Por meio do sistema, produtores rurais, prefeituras, instituições e demais colaboradores podem cadastrar propriedades, maquinários, brigadas locais e outros recursos que possam ser empregados nas ações de combate às chamas, sob a coordenação do CBMMT.

Na prática, o SICRAIF funciona como um banco de dados dinâmico e estratégico, reunindo recursos humanos e materiais voluntários que podem ser acionados para auxiliar nas ações de combate a incêndios florestais e reforçar às ações dos bombeiros, de acordo com o comandante do Batalhão de Emergências Ambientais (BEA), tenente-coronel BM Rafael Ribeiro Marcondes.

Atualmente, o sistema já conta com 8.021 recursos, sendo 3.856 brigadistas, 3.421 maquinários, 1.238 propriedades, 696 equipamentos e 48 aeronaves cadastradas, fortalecendo significativamente a capacidade de resposta às emergências ambientais em Mato Grosso.
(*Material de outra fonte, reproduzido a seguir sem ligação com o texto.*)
(* ===== verification/UnixSock.v ===== *)
(** * UnixSock: the Unix domain sockets of src/src/kernel/net/unix_sock.c

    Sockets are objects of the kernel heap, found by their address; an access
    to one that was freed is a [Fault]. Data goes through a ring of bytes in the
    receiving socket, as a stream or framed in records. The heap is an
    interface, [KernelHeap]. A path argument holds at least the bytes its length
    says, as the system calls pass it. *)

From S2P Require Import Prelude.

Definition L_EMSGSIZE : Z := 90.
Definition L_EPIPE : Z := 32.
Definition L_ECONNRESET : Z := 104.
Definition L_ECONNREFUSED : Z := 111.
Definition L_EADDRINUSE : Z := 98.
Definition L_EISCONN : Z := 106.
Definition L_ENOTCONN : Z := 107.
Definition UNIX_PATH_MAX : Z := 108.
Definition UNIX_RXBUF_SZ : Z := 65536.
Definition UNIX_BACKLOG : Z := 16.
Definition UNIX_SCM_MAX : Z := 8.
Definition UNIX_SCM_QLEN : Z := 8.
Definition UNIX_BIND_MAX : Z := 32.
Definition US_IDLE : Z := 0.
Definition US_LISTENING : Z := 1.
Definition US_CONNECTED : Z := 2.
Definition US_CLOSED : Z := 3.
Definition REC_HDR : Z := 16.

(** ** Data *)

(** A record of passed files: the position of the stream behind its message,
    and the files, as many as the counter [n] says. *)
Record unix_scm : Type := mk_scm { scm_off : Z; scm_files : list Z }.

(** Pointers are addresses, 0 is NULL. The name holds its [name_len] bytes. *)
Record unix_sock : Type := mk_sock {
  us_rx_ptr : Z;
  us_type : Z;
  us_state : Z;
  us_peer : Z;
  us_rx : list Z;
  us_rx_sz : Z;
  us_head : Z;
  us_tail : Z;
  us_abs_head : Z;
  us_abs_tail : Z;
  us_msg_cnt : Z;
  us_pend : list Z;
  us_pend_head : Z;
  us_pend_cnt : Z;
  us_backlog : Z;
  us_scm : list unix_scm;
  us_scm_head : Z;
  us_scm_cnt : Z;
  us_name : list Z;
  us_name_len : Z;
  us_abstract : bool;
  us_cred_pid : Z;
}.

Record bind_node : Type := mk_bind { b_path : list Z; b_plen : Z; b_abstract : bool; b_s : Z }.

(** What the sockets use of the kernel heap: [kh_live h L] says that [L] are the
    allocated blocks of a well formed heap, [kh_bytes h p n] is what the memory
    of a new block happens to hold. *)
Class KernelHeap (H : Type) : Type := {
  kh_malloc : H -> Z -> res (Z * H);
  kh_free : H -> Z -> res H;
  kh_bytes : H -> Z -> Z -> list Z;
  kh_live : H -> gset Z -> Prop;
  kh_bytes_ok h p n : 0 <= n -> zlen (kh_bytes h p n) = n /\ Forall is_byte (kh_bytes h p n);
  kh_malloc_live h L n : kh_live h L -> 0 <= n <= 2 ^ 62 ->
    total (fun '(p, h') => (p = 0 /\ kh_live h' L) \/ (0 < p < 2 ^ 64 /\ p ∉ L /\ kh_live h' ({[p]} ∪ L))) (kh_malloc h n);
  kh_free_live h L p : kh_live h L -> p ∈ L -> total (fun h' => kh_live h' (L ∖ {[p]})) (kh_free h p);
}.

Section sockets.
Context {H : Type} {KH : KernelHeap H}.

(** The sockets on the heap, the table of names, the heap, the files that were
    closed, the number of wake-ups and the process that calls. *)
Record unet : Type := mk_unet {
  u_socks : gmap Z unix_sock;
  u_bind : list bind_node;
  u_heap : H;
  u_closed : list Z;
  u_wakes : Z;
  u_tgid : Z;
}.

Definition with_socks (n : unet) (m : gmap Z unix_sock) : unet := mk_unet m (u_bind n) (u_heap n) (u_closed n) (u_wakes n) (u_tgid n).
Definition with_bind (n : unet) (b : list bind_node) : unet := mk_unet (u_socks n) b (u_heap n) (u_closed n) (u_wakes n) (u_tgid n).
Definition with_heap (n : unet) (h : H) : unet := mk_unet (u_socks n) (u_bind n) h (u_closed n) (u_wakes n) (u_tgid n).
Definition file_close_all (n : unet) (fs : list Z) : unet := mk_unet (u_socks n) (u_bind n) (u_heap n) (u_closed n ++ fs) (u_wakes n) (u_tgid n).
Definition unix_wake (n : unet) : unet := mk_unet (u_socks n) (u_bind n) (u_heap n) (u_closed n) (u_wakes n + 1) (u_tgid n).

Definition get (n : unet) (p : Z) : res unix_sock := match u_socks n !! p with Some s => Ok s | None => Fault end.
Definition put (n : unet) (p : Z) (s : unix_sock) : unet := with_socks n (<[p := s]> (u_socks n)).

(** [kfree(s->rx); kfree(s)] *)
Definition kfree_sock (n : unet) (p : Z) (s : unix_sock) : res unet :=
  h ← kh_free (u_heap n) (us_rx_ptr s);
  h ← kh_free h p;
  Ok (with_heap (with_socks n (delete p (u_socks n))) h).

Definition set_peer (s : unix_sock) (p : Z) : unix_sock :=
  mk_sock (us_rx_ptr s) (us_type s) (us_state s) p (us_rx s) (us_rx_sz s) (us_head s) (us_tail s) (us_abs_head s) (us_abs_tail s) (us_msg_cnt s)
    (us_pend s) (us_pend_head s) (us_pend_cnt s) (us_backlog s) (us_scm s) (us_scm_head s) (us_scm_cnt s) (us_name s) (us_name_len s) (us_abstract s) (us_cred_pid s).
Definition set_state (s : unix_sock) (st : Z) : unix_sock :=
  mk_sock (us_rx_ptr s) (us_type s) st (us_peer s) (us_rx s) (us_rx_sz s) (us_head s) (us_tail s) (us_abs_head s) (us_abs_tail s) (us_msg_cnt s)
    (us_pend s) (us_pend_head s) (us_pend_cnt s) (us_backlog s) (us_scm s) (us_scm_head s) (us_scm_cnt s) (us_name s) (us_name_len s) (us_abstract s) (us_cred_pid s).
Definition set_rx (s : unix_sock) (rx : list Z) (head tail ah at_ : Z) : unix_sock :=
  mk_sock (us_rx_ptr s) (us_type s) (us_state s) (us_peer s) rx (us_rx_sz s) head tail ah at_ (us_msg_cnt s)
    (us_pend s) (us_pend_head s) (us_pend_cnt s) (us_backlog s) (us_scm s) (us_scm_head s) (us_scm_cnt s) (us_name s) (us_name_len s) (us_abstract s) (us_cred_pid s).
Definition set_msg_cnt (s : unix_sock) (c : Z) : unix_sock :=
  mk_sock (us_rx_ptr s) (us_type s) (us_state s) (us_peer s) (us_rx s) (us_rx_sz s) (us_head s) (us_tail s) (us_abs_head s) (us_abs_tail s) c
    (us_pend s) (us_pend_head s) (us_pend_cnt s) (us_backlog s) (us_scm s) (us_scm_head s) (us_scm_cnt s) (us_name s) (us_name_len s) (us_abstract s) (us_cred_pid s).
Definition set_pend (s : unix_sock) (pend : list Z) (head cnt : Z) : unix_sock :=
  mk_sock (us_rx_ptr s) (us_type s) (us_state s) (us_peer s) (us_rx s) (us_rx_sz s) (us_head s) (us_tail s) (us_abs_head s) (us_abs_tail s) (us_msg_cnt s)
    pend head cnt (us_backlog s) (us_scm s) (us_scm_head s) (us_scm_cnt s) (us_name s) (us_name_len s) (us_abstract s) (us_cred_pid s).
Definition set_backlog (s : unix_sock) (b : Z) : unix_sock :=
  mk_sock (us_rx_ptr s) (us_type s) (us_state s) (us_peer s) (us_rx s) (us_rx_sz s) (us_head s) (us_tail s) (us_abs_head s) (us_abs_tail s) (us_msg_cnt s)
    (us_pend s) (us_pend_head s) (us_pend_cnt s) b (us_scm s) (us_scm_head s) (us_scm_cnt s) (us_name s) (us_name_len s) (us_abstract s) (us_cred_pid s).
Definition set_scm (s : unix_sock) (q : list unix_scm) (head cnt : Z) : unix_sock :=
  mk_sock (us_rx_ptr s) (us_type s) (us_state s) (us_peer s) (us_rx s) (us_rx_sz s) (us_head s) (us_tail s) (us_abs_head s) (us_abs_tail s) (us_msg_cnt s)
    (us_pend s) (us_pend_head s) (us_pend_cnt s) (us_backlog s) q head cnt (us_name s) (us_name_len s) (us_abstract s) (us_cred_pid s).
Definition set_name (s : unix_sock) (name : list Z) (len : Z) (abstract : bool) : unix_sock :=
  mk_sock (us_rx_ptr s) (us_type s) (us_state s) (us_peer s) (us_rx s) (us_rx_sz s) (us_head s) (us_tail s) (us_abs_head s) (us_abs_tail s) (us_msg_cnt s)
    (us_pend s) (us_pend_head s) (us_pend_cnt s) (us_backlog s) (us_scm s) (us_scm_head s) (us_scm_cnt s) name len abstract (us_cred_pid s).
Definition set_cred (s : unix_sock) (pid : Z) : unix_sock :=
  mk_sock (us_rx_ptr s) (us_type s) (us_state s) (us_peer s) (us_rx s) (us_rx_sz s) (us_head s) (us_tail s) (us_abs_head s) (us_abs_tail s) (us_msg_cnt s)
    (us_pend s) (us_pend_head s) (us_pend_cnt s) (us_backlog s) (us_scm s) (us_scm_head s) (us_scm_cnt s) (us_name s) (us_name_len s) (us_abstract s) pid.

(** ** The ring *)

Definition ring_used (s : unix_sock) : Z := u32 (us_abs_head s - us_abs_tail s).
Definition ring_space (s : unix_sock) : Z := u32 (us_rx_sz s - ring_used s).

Fixpoint ring_put (rx : list Z) (sz h : Z) (data : list Z) : res (list Z * Z) :=
  match data with
  | [] => Ok (rx, h)
  | b :: data' => rx ← st rx h b; ring_put rx sz (u32 (h + 1) mod sz) data'
  end.

(** The loop reads [len] bytes of the caller's object. *)
Definition ring_write (s : unix_sock) (data : list Z) (len : Z) : res unix_sock :=
  if zlen data <? len then Fault else
  '(rx, h) ← ring_put (us_rx s) (us_rx_sz s) (us_head s) (take (Z.to_nat len) data);
  Ok (set_rx s rx h (us_tail s) (u64 (us_abs_head s + len)) (us_abs_tail s)).

Fixpoint ring_get (rx : list Z) (sz t : Z) (len : nat) : res (list Z * Z) :=
  match len with
  | O => Ok ([], t)
  | S len' => b ← ld rx t; '(l, t) ← ring_get rx sz (u32 (t + 1) mod sz) len'; Ok (b :: l, t)
  end.

Definition ring_read (s : unix_sock) (len : Z) : res (list Z * unix_sock) :=
  '(l, t) ← ring_get (us_rx s) (us_rx_sz s) (us_tail s) (Z.to_nat len);
  Ok (l, set_rx s (us_rx s) (us_head s) t (us_abs_head s) (u64 (us_abs_tail s + len))).

Definition ring_peek (s : unix_sock) (abs_off len : Z) : res (list Z) :=
  '(l, _) ← ring_get (us_rx s) (us_rx_sz s) (u32 (us_tail s + u32 (abs_off - us_abs_tail s)) mod us_rx_sz s) (Z.to_nat len);
  Ok l.

Definition sock_readable (s : unix_sock) : bool :=
  if us_type s =? 1 then (0 <? ring_used s) || (us_peer s =? 0) else 0 <? us_msg_cnt s.

Definition sock_writable (s : unix_sock) : bool :=
  if us_type s =? 1 then 0 <? ring_space s else REC_HDR + 256 <? ring_space s.

(** ** Records *)

(** The header of a record in memory: length, padding, sender. *)
Definition le64 (v : Z) : list Z := le32 (v mod 4294967296) ++ le32 (v / 4294967296).
Definition rec_hdr (len src : Z) : list Z := le32 len ++ le32 0 ++ le64 src.

Fixpoint scrub_loop (s : unix_sock) (dying pos : Z) (m : nat) : res unix_sock :=
  match m with
  | O => Ok s
  | S m' =>
      h ← ring_peek s pos REC_HDR;
      len ← ld32 h 0;
      src ← ld64 h 8;
      s ← (if src =? dying then
             let off := u32 (us_tail s + u32 (pos - us_abs_tail s)) mod us_rx_sz s in
             let src_off := u32 (off + 8) mod us_rx_sz s in
             rx ← for_ 0 8 (fun b rx => st rx (u32 (src_off + b) mod us_rx_sz s) 0) (us_rx s);
             Ok (set_rx s rx (us_head s) (us_tail s) (us_abs_head s) (us_abs_tail s))
           else Ok s);
      scrub_loop s dying (u64 (pos + (REC_HDR + len))) m'
  end.

Definition scrub_ring_src (s : unix_sock) (dying : Z) : res unix_sock :=
  if (us_type s =? 1) || (us_msg_cnt s =? 0) then Ok s
  else scrub_loop s dying (us_abs_tail s) (Z.to_nat (us_msg_cnt s)).

(** ** Lifecycle *)

Definition SIZEOF_UNIX_SOCK : Z := 984.

Definition no_scm : unix_scm := mk_scm 0 [].

(** A zeroed socket with its ring. *)
Definition new_sock (type rx_ptr : Z) (rx : list Z) : unix_sock :=
  mk_sock rx_ptr type US_IDLE 0 rx UNIX_RXBUF_SZ 0 0 0 0 0
    (replicate (Z.to_nat UNIX_BACKLOG) 0) 0 0 0 (replicate (Z.to_nat UNIX_SCM_QLEN) no_scm) 0 0 [] 0 false 0.

Definition unix_socket_create (type : Z) (n : unet) : res (Z * unet) :=
  '(p, h) ← kh_malloc (u_heap n) SIZEOF_UNIX_SOCK;
  if p =? 0 then Ok (0, with_heap n h) else
  '(rx, h) ← kh_malloc h UNIX_RXBUF_SZ;
  if rx =? 0 then h ← kh_free h p; Ok (0, with_heap n h) else
  Ok (p, put (with_heap n h) p (new_sock type rx (kh_bytes h rx UNIX_RXBUF_SZ))).

Definition unbind_sock (p : Z) (b : bind_node) : bind_node := if b_s b =? p then mk_bind (b_path b) 0 (b_abstract b) 0 else b.

(** The pending connections of a listener that is closed. *)
Fixpoint refuse_pending (s : unix_sock) (k : nat) (i : Z) (n : unet) : res unet :=
  match k with
  | O => Ok n
  | S k' =>
      child ← ld (us_pend s) ((us_pend_head s + i) mod UNIX_BACKLOG);
      n ← (if child =? 0 then Ok n else
             c ← get n child;
             n ← (if us_peer c =? 0 then Ok n else q ← get n (us_peer c); Ok (put n (us_peer c) (set_peer q 0)));
             kfree_sock n child c);
      refuse_pending s k' (i + 1) n
  end.

Fixpoint drop_scm (s : unix_sock) (k : nat) (i : Z) (n : unet) : res unet :=
  match k with
  | O => Ok n
  | S k' =>
      match zget (us_scm s) ((us_scm_head s + i) mod UNIX_SCM_QLEN) with
      | None => Fault
      | Some r => drop_scm s k' (i + 1) (file_close_all n (scm_files r))
      end
  end.

Definition unix_sock_close (p : Z) (n : unet) : res unet :=
  if p =? 0 then Ok n else
  s ← get n p;
  if us_state s =? US_CLOSED then Ok n else
  let n := with_bind n (unbind_sock p <$> u_bind n) in
  n ← (if us_peer s =? 0 then Ok n else
         q ← get n (us_peer s);
         q ← scrub_ring_src (set_peer q 0) p;
         Ok (put n (us_peer s) q));
  n ← refuse_pending s (Z.to_nat (us_pend_cnt s)) 0 n;
  n ← drop_scm s (Z.to_nat (us_scm_cnt s)) 0 n;
  kfree_sock (unix_wake n) p s.

(** ** Names *)

Definition bind_matches (path : list Z) (plen : Z) (abstract : bool) (b : bind_node) : bool :=
  negb (b_s b =? 0) && Bool.eqb (b_abstract b) abstract && (b_plen b =? plen) && bool_decide (take (Z.to_nat plen) (b_path b) = take (Z.to_nat plen) path).

Definition bind_find (n : unet) (path : list Z) (plen : Z) (abstract : bool) : option bind_node :=
  snd <$> list_find (fun b => bind_matches path plen abstract b = true) (u_bind n).

Definition unix_bind (p : Z) (path : list Z) (pathlen : Z) (n : unet) : res (Z * unet) :=
  if p =? 0 then Ok (- L_EINVAL, n) else
  s ← get n p;
  if negb (us_name_len s =? 0) then Ok (- L_EINVAL, n) else
  if pathlen =? 0 then Ok (- L_EINVAL, n) else
  let abstract := pathlen <? 0 in
  let plen := if abstract then - pathlen else pathlen in
  if UNIX_PATH_MAX <? plen then Ok (- L_EINVAL, n) else
  match bind_find n path plen abstract with
  | Some _ => Ok (- L_EADDRINUSE, n)
  | None =>
      match list_find (fun b => b_s b = 0) (u_bind n) with
      | None => Ok (- L_EADDRINUSE, n)
      | Some (i, _) =>
          let name := take (Z.to_nat plen) path in
          let n := with_bind n (<[i := mk_bind name plen abstract p]> (u_bind n)) in
          Ok (0, put n p (set_name s name plen abstract))
      end
  end.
“O sistema não apenas otimiza o uso dos recursos disponíveis, como também fortalece o trabalho conjunto entre os parceiros e a corporação em situações de emergência. Com o SICRAIF, conseguimos mapear e distribuir equipes e equipamentos de forma mais estratégica, garantindo uma atuação rápida, eficiente e integrada no combate ao avanço das chamas”, reforçou o comandante.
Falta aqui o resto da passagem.